_DATA_.
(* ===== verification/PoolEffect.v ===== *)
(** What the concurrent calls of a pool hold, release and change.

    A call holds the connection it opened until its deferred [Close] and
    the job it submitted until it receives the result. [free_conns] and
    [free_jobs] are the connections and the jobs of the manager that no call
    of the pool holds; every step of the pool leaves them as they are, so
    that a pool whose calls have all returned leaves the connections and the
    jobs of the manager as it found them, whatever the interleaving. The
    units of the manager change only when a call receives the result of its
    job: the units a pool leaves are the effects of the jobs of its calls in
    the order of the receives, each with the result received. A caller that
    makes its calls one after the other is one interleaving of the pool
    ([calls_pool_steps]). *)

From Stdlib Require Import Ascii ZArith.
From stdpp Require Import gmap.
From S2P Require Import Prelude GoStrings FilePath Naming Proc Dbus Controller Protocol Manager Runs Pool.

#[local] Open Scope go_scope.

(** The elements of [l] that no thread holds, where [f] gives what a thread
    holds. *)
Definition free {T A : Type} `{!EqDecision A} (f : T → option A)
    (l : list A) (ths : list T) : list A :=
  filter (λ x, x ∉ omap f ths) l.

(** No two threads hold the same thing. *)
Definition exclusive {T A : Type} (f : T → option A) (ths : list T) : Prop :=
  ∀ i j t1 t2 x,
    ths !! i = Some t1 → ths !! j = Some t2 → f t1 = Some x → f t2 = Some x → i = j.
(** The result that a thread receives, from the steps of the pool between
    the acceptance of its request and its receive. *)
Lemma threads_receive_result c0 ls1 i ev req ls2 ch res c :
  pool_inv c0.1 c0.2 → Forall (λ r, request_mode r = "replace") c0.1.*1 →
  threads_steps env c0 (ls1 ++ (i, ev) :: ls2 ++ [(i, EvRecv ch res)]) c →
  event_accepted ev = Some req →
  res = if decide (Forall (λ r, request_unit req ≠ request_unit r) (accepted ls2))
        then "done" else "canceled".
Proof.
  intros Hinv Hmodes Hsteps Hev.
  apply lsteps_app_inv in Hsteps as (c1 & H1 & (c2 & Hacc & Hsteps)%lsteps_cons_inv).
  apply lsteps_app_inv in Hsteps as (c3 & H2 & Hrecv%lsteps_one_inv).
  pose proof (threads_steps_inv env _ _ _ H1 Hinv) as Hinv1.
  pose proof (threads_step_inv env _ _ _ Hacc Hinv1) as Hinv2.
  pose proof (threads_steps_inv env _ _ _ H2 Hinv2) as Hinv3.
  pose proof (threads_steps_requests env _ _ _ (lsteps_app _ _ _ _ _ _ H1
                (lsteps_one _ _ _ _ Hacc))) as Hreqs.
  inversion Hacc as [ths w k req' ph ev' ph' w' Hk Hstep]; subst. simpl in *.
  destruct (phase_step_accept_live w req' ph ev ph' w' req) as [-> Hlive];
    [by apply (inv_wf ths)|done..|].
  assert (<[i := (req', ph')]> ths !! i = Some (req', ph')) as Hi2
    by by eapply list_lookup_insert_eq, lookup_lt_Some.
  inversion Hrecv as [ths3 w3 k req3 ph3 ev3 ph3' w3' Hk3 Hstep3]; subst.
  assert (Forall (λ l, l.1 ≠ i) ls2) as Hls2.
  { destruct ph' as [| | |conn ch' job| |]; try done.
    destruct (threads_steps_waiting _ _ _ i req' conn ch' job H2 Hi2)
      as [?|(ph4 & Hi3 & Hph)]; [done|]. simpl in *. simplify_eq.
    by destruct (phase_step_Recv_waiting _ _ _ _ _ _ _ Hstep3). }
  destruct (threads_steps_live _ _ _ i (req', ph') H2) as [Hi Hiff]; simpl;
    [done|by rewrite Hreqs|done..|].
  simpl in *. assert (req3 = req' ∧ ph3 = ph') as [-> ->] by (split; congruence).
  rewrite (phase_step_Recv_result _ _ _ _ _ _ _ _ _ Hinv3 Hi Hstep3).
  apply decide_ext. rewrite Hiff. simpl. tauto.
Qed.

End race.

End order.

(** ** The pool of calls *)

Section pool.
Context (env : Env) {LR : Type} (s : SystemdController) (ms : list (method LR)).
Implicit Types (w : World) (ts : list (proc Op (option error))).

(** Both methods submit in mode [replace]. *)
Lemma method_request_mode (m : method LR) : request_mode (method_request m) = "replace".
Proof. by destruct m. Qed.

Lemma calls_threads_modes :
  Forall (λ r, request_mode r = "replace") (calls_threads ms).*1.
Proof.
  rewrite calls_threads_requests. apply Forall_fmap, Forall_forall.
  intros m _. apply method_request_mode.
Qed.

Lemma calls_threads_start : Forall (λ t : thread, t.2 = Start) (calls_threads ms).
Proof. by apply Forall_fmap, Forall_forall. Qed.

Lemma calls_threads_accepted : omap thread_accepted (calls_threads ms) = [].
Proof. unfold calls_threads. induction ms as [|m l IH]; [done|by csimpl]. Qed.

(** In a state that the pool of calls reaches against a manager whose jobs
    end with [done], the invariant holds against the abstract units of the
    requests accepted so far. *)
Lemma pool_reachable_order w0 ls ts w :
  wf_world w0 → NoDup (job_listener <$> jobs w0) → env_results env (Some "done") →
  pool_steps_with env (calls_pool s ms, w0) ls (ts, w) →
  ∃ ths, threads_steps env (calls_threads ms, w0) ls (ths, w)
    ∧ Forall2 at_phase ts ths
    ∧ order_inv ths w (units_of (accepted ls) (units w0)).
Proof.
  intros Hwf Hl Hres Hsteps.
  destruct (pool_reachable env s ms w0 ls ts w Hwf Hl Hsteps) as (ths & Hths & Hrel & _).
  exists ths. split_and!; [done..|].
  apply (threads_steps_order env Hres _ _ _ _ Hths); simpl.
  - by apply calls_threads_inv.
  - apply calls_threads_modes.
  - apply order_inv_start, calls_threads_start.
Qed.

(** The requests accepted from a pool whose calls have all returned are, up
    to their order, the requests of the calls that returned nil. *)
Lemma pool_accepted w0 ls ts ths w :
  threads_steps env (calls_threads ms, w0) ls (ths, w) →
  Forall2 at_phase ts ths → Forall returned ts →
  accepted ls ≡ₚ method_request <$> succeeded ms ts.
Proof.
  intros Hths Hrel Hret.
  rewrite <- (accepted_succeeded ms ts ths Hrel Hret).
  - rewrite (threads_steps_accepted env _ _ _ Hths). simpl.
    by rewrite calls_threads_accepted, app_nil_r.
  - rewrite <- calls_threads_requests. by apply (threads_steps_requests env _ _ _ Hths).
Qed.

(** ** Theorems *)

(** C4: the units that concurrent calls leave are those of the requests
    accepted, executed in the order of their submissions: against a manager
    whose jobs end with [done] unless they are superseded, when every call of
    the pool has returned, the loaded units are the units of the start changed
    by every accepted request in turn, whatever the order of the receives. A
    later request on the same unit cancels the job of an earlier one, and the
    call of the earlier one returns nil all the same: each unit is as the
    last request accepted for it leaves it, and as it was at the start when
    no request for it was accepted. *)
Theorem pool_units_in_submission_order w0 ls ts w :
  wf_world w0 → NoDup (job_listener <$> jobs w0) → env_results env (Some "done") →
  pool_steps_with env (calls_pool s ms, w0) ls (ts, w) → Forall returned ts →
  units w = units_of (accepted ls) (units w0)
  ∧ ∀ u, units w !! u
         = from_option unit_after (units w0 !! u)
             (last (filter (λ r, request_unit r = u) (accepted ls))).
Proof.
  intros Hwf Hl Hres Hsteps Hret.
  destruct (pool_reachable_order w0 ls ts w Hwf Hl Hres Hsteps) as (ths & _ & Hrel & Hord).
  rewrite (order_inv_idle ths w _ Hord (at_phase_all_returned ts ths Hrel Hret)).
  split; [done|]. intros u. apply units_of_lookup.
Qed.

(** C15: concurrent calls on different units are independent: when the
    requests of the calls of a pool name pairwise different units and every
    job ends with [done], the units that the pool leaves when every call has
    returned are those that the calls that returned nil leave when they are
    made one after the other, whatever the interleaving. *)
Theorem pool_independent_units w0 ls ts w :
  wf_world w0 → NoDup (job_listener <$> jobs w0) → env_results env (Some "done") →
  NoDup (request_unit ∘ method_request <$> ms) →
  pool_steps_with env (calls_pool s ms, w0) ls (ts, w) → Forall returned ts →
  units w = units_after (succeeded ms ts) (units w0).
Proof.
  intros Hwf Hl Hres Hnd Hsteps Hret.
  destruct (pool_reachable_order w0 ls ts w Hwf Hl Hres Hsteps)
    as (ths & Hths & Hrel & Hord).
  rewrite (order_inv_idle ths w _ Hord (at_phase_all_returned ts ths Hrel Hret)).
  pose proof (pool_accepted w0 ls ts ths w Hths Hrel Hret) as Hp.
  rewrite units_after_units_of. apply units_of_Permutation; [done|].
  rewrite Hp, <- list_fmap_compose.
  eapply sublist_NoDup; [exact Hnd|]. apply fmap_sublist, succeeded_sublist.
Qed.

* * *

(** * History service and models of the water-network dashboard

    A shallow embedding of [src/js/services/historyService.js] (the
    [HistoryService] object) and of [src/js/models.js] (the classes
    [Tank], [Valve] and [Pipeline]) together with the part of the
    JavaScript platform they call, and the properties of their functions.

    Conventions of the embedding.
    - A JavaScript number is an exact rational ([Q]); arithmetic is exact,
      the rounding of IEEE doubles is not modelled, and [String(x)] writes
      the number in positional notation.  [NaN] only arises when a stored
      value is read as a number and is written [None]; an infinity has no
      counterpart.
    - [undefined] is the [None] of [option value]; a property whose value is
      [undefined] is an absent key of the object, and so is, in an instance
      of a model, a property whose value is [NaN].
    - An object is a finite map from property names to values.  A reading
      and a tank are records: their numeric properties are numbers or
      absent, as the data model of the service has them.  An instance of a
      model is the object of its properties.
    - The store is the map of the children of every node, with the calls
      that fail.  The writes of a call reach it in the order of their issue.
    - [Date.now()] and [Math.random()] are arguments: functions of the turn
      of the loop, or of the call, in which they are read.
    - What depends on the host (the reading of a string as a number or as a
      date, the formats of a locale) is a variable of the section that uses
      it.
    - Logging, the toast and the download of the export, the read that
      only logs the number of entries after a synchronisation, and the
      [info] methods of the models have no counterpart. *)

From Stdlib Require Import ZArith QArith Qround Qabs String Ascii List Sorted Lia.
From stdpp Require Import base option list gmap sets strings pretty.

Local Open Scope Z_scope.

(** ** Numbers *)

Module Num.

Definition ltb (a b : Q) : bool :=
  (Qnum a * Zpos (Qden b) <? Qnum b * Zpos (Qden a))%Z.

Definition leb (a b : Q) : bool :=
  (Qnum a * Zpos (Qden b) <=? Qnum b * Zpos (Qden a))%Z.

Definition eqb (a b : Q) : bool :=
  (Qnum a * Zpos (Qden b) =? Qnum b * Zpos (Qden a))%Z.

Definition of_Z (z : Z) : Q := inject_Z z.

_TASK GOAL_.
From the entries, copy out each line containing the word "replace".

_RESULT_.
  pool_inv c0.1 c0.2 → Forall (λ r, request_mode r = "replace") c0.1.*1 →
(** Both methods submit in mode [replace]. *)
Lemma method_request_mode (m : method LR) : request_mode (method_request m) = "replace".
  Forall (λ r, request_mode r = "replace") (calls_threads ms).*1.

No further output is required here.